**Exercise aim:**
Please return every line in the entries below with the word "modify" in it.

**Saved entries:**

▽

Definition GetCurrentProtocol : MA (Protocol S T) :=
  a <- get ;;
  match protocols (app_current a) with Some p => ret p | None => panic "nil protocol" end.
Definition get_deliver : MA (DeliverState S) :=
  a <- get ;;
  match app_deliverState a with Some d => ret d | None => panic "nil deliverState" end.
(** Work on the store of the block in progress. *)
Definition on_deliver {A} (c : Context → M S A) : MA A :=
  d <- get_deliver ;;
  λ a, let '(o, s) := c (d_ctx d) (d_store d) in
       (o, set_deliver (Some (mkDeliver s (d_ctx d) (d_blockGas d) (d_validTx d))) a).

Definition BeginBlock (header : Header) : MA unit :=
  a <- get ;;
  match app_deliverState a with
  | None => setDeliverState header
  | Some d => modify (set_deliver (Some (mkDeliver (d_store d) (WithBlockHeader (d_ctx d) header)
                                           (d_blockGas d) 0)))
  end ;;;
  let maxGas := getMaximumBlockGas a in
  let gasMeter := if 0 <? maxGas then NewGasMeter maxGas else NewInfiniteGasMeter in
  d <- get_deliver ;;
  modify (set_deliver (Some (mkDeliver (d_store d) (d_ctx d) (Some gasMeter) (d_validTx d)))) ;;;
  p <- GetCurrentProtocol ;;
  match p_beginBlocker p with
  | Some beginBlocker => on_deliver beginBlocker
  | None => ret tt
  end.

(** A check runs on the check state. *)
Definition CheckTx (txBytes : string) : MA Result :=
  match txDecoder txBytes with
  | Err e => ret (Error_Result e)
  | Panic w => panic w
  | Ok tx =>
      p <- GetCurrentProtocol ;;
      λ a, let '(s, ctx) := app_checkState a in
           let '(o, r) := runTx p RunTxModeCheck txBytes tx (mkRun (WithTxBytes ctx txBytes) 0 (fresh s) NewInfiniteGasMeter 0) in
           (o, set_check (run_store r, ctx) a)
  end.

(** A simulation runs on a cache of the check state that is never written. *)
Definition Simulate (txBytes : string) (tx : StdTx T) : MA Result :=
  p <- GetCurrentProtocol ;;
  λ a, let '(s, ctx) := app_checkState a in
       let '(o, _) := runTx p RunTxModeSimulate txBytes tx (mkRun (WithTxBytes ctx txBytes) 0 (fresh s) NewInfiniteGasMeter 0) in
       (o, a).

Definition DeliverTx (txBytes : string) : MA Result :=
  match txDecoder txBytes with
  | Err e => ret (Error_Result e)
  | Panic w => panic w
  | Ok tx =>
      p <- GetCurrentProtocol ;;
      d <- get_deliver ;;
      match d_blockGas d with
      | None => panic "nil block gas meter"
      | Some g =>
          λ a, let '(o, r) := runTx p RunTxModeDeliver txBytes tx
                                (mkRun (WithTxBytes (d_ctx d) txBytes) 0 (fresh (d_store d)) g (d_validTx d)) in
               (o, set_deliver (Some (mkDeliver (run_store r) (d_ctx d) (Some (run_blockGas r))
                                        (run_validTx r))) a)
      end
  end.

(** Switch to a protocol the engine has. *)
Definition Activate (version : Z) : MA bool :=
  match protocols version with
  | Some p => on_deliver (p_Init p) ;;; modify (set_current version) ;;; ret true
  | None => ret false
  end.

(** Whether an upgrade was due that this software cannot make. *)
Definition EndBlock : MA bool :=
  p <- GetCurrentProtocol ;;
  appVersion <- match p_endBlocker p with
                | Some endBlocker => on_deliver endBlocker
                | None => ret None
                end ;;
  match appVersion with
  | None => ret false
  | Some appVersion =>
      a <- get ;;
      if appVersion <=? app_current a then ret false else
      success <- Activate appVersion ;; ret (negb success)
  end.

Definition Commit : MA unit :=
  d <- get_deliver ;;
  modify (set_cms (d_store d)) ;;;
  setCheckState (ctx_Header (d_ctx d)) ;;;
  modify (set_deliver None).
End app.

△
▽

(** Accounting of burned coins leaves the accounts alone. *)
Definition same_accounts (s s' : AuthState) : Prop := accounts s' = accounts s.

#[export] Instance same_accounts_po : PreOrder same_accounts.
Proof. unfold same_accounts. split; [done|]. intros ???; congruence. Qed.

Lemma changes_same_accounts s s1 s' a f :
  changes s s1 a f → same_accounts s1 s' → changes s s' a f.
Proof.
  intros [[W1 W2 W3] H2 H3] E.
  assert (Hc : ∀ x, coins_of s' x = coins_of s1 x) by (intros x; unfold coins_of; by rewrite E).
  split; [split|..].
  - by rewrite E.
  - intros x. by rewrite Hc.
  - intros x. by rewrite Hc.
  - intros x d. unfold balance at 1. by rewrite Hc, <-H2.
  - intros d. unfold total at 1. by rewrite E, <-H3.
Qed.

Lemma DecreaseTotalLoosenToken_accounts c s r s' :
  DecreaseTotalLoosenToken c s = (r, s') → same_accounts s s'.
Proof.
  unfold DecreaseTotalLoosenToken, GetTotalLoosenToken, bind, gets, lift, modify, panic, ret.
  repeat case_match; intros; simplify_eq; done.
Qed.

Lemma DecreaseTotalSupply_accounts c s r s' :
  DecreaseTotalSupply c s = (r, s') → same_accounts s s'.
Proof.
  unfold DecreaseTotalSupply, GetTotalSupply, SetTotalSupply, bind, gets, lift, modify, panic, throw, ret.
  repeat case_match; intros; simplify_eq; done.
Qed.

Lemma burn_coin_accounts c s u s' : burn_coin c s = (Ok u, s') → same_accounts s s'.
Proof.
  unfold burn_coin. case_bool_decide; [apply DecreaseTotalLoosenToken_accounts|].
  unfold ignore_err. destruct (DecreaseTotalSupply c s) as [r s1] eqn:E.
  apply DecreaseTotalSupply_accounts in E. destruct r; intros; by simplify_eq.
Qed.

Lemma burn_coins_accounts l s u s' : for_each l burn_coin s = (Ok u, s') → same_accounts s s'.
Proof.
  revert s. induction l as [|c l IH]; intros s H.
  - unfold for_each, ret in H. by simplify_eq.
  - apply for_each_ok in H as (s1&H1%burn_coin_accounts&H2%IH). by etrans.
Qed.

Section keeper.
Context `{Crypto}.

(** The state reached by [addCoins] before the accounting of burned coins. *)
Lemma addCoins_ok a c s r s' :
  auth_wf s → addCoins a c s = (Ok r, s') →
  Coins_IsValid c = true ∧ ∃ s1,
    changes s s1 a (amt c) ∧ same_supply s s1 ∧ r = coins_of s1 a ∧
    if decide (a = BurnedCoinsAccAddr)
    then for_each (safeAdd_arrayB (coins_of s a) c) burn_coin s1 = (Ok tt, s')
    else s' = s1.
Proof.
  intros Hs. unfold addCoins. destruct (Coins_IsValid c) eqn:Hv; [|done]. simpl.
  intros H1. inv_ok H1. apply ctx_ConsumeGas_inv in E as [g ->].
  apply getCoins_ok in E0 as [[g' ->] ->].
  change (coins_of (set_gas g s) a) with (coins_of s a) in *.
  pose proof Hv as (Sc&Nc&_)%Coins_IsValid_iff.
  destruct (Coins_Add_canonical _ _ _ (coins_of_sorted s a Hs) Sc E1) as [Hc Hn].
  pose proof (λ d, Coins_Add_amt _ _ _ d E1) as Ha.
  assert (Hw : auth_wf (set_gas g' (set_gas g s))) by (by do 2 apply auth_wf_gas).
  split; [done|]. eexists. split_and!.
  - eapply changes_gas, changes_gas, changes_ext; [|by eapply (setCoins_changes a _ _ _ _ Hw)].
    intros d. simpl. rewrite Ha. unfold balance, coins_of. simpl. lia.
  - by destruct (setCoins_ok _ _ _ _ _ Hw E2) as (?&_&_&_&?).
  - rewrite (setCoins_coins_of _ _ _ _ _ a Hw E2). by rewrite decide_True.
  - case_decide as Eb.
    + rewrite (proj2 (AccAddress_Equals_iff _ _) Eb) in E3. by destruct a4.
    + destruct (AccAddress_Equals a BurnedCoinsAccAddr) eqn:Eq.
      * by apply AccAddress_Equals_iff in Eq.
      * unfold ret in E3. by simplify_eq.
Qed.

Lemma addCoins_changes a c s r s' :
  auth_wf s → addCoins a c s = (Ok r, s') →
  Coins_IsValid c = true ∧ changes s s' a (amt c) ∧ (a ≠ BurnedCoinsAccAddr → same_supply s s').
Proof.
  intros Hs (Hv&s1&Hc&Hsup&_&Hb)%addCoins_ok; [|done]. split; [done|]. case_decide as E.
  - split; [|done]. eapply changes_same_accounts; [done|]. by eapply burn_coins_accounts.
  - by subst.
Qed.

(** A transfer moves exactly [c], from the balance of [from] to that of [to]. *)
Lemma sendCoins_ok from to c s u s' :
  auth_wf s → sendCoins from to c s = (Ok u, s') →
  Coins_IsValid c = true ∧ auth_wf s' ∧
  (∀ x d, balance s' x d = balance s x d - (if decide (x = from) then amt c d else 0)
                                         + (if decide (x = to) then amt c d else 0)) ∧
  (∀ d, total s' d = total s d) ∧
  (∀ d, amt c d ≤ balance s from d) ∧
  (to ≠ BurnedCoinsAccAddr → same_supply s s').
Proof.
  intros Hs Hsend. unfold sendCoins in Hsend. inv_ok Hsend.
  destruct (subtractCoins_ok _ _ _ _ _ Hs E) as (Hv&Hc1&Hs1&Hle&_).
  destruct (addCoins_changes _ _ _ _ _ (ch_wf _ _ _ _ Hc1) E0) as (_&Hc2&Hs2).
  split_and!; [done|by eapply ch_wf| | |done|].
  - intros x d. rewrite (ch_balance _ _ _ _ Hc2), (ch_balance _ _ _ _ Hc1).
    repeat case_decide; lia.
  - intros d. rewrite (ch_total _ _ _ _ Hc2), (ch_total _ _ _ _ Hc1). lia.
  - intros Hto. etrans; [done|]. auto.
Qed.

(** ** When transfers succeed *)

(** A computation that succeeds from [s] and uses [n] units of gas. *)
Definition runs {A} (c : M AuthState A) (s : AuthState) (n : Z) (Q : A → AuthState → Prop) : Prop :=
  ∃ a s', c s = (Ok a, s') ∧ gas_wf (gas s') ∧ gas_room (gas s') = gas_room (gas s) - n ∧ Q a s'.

△

**Answer below:**
  | Some d => modify (set_deliver (Some (mkDeliver (d_store d) (WithBlockHeader (d_ctx d) header)
  modify (set_deliver (Some (mkDeliver (d_store d) (d_ctx d) (Some gasMeter) (d_validTx d)))) ;;;
  | Some p => on_deliver (p_Init p) ;;; modify (set_current version) ;;; ret true
  modify (set_cms (d_store d)) ;;;
  modify (set_deliver None).
  unfold DecreaseTotalLoosenToken, GetTotalLoosenToken, bind, gets, lift, modify, panic, ret.
  unfold DecreaseTotalSupply, GetTotalSupply, SetTotalSupply, bind, gets, lift, modify, panic, throw, ret.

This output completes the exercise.